§ About this task: Among the entries below, how many lines contain "AuthorizationDenied"? Answer with the number only.

§ Records excerpted from a collection:

__________

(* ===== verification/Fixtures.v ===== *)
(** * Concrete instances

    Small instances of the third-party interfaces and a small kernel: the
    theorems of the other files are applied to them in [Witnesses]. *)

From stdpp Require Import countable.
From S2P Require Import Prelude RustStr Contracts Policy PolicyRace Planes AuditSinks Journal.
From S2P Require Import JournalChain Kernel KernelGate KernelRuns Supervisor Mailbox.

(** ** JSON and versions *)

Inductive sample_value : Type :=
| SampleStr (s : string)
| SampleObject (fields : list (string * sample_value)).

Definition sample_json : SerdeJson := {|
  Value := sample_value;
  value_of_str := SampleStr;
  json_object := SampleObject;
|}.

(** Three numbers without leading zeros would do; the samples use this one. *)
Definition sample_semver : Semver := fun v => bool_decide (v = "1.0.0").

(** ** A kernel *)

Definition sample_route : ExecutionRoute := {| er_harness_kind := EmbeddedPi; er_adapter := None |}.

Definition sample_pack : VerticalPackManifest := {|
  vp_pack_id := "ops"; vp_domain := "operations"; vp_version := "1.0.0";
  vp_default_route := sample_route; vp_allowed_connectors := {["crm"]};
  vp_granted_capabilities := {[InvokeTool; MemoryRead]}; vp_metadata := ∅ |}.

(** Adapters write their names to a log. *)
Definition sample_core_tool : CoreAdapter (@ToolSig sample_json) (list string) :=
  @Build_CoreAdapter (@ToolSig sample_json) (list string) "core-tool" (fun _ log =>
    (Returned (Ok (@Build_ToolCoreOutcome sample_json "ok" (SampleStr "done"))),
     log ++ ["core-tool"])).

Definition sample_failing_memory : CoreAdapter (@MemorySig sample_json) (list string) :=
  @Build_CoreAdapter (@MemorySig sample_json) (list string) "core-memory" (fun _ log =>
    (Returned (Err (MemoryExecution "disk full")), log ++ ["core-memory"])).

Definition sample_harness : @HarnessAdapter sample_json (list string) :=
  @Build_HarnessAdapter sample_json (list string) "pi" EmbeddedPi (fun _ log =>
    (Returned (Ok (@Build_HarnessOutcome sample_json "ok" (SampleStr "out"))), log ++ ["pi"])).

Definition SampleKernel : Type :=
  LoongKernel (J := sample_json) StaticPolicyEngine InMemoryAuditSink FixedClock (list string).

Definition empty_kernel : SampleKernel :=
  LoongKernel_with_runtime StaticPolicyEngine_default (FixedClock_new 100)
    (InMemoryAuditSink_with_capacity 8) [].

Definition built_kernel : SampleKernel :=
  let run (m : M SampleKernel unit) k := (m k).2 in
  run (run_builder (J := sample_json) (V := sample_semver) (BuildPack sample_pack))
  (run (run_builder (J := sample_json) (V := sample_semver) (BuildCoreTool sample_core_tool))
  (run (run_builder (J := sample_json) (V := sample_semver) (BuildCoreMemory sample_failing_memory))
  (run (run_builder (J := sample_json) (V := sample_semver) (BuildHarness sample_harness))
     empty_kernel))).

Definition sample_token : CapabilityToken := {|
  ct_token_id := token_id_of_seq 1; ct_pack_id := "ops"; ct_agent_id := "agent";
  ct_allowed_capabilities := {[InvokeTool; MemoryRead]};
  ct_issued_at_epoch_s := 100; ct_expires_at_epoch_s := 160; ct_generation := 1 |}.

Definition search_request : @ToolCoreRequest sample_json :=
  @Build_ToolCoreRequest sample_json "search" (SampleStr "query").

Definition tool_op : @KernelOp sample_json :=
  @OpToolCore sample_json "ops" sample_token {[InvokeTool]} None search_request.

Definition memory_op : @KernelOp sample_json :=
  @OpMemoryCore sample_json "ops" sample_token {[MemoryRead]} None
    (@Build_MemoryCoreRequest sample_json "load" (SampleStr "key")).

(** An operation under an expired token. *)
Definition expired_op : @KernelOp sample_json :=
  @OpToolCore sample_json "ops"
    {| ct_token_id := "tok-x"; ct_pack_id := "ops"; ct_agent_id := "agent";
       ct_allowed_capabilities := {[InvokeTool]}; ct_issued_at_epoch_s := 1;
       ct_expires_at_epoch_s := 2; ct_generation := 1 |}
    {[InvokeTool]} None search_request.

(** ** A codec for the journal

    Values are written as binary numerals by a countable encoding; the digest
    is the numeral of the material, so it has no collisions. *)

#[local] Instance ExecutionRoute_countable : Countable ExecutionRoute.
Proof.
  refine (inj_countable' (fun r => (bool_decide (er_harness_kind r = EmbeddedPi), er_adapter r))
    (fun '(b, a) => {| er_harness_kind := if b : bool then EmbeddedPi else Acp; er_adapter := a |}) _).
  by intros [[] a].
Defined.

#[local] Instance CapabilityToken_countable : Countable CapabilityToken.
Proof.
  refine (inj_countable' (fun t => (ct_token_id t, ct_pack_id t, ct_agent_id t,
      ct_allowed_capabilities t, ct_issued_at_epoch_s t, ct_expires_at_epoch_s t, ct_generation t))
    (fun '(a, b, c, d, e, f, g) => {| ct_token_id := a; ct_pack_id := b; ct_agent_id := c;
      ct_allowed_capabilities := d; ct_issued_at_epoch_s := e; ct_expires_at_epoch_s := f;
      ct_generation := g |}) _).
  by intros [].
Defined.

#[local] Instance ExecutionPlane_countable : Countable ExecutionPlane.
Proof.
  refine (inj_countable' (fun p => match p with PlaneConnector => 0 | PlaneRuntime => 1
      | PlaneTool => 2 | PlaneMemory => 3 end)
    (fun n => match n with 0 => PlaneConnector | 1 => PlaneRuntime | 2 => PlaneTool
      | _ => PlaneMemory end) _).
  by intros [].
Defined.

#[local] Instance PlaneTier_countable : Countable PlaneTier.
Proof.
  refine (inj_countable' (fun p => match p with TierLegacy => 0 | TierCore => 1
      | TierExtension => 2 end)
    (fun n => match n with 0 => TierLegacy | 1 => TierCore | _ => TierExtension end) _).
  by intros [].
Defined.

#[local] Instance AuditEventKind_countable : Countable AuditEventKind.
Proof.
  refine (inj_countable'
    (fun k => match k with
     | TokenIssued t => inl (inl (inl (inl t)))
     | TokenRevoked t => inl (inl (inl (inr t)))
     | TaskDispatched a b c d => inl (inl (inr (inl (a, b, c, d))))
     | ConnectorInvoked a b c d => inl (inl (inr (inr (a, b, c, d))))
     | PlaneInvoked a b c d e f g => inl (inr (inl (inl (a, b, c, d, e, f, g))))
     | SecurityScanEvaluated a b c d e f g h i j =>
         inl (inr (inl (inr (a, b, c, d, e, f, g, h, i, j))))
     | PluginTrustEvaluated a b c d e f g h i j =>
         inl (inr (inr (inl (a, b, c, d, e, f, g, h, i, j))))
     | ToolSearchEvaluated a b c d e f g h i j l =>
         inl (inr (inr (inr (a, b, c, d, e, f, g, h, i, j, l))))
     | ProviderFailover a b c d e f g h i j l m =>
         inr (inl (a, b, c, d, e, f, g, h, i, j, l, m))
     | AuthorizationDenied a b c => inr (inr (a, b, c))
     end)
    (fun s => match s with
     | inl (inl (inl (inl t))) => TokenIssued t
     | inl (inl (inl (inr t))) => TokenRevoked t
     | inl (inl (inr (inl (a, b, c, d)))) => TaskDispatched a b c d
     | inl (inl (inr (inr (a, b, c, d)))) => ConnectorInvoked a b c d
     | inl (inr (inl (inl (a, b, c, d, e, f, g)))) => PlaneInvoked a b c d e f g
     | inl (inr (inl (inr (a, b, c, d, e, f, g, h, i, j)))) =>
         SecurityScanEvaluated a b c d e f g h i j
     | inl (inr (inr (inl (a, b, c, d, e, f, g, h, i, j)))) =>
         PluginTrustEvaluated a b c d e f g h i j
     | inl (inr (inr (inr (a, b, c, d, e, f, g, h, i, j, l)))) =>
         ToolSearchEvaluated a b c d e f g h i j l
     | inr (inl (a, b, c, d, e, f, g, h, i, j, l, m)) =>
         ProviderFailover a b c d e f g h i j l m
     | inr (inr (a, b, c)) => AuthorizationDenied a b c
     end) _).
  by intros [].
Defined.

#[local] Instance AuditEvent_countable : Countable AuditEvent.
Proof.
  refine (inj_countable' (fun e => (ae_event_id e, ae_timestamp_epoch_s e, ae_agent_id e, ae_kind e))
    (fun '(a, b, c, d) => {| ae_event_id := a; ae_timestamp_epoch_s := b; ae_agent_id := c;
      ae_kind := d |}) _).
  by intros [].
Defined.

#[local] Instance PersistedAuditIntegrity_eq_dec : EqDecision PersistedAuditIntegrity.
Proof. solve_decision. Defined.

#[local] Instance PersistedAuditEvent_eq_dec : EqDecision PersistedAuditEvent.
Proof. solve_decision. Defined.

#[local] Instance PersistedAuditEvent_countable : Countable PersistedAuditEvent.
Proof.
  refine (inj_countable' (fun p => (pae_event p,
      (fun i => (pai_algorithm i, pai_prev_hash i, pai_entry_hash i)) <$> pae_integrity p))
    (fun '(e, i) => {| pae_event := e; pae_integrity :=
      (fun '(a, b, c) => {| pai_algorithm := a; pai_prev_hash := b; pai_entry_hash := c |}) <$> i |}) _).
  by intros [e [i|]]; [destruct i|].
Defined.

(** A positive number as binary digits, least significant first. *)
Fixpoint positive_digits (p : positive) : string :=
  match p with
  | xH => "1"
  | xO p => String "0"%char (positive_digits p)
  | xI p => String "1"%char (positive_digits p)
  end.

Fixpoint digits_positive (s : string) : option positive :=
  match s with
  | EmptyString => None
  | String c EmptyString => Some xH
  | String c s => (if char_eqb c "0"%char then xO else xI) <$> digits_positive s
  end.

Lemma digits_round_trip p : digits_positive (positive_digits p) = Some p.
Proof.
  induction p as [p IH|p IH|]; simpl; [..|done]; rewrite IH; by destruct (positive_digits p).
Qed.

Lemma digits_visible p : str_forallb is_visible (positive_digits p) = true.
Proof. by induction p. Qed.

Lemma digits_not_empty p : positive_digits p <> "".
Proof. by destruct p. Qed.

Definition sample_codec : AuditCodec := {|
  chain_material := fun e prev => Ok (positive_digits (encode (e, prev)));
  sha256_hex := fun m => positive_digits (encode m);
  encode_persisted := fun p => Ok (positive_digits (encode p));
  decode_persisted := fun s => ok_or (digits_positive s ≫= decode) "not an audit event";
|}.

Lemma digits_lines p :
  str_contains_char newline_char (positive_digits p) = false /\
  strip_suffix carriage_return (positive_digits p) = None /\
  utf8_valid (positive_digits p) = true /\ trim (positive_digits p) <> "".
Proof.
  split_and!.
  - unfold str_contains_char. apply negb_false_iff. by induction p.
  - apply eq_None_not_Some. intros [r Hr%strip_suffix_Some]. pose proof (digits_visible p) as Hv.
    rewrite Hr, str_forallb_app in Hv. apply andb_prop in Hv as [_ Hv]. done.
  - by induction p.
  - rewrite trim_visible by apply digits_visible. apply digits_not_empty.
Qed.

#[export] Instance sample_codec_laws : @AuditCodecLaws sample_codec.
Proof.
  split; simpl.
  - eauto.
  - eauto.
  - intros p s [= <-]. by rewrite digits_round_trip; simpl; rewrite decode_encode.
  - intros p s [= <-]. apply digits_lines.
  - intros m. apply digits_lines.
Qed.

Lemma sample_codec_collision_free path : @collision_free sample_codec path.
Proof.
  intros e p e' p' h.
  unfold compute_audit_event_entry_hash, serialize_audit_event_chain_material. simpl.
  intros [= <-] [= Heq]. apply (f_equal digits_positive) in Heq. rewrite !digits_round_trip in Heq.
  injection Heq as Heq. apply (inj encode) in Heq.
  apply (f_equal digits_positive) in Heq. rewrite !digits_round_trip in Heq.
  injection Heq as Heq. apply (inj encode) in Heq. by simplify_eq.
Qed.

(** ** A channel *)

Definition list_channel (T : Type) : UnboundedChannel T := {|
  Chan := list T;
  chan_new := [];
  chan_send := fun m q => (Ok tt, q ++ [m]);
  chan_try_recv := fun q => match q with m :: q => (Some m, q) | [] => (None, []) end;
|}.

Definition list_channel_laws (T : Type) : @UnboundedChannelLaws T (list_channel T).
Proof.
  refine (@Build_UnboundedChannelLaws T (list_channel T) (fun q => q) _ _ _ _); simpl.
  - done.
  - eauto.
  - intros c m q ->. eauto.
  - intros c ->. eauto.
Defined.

__________

§ Your solution: 2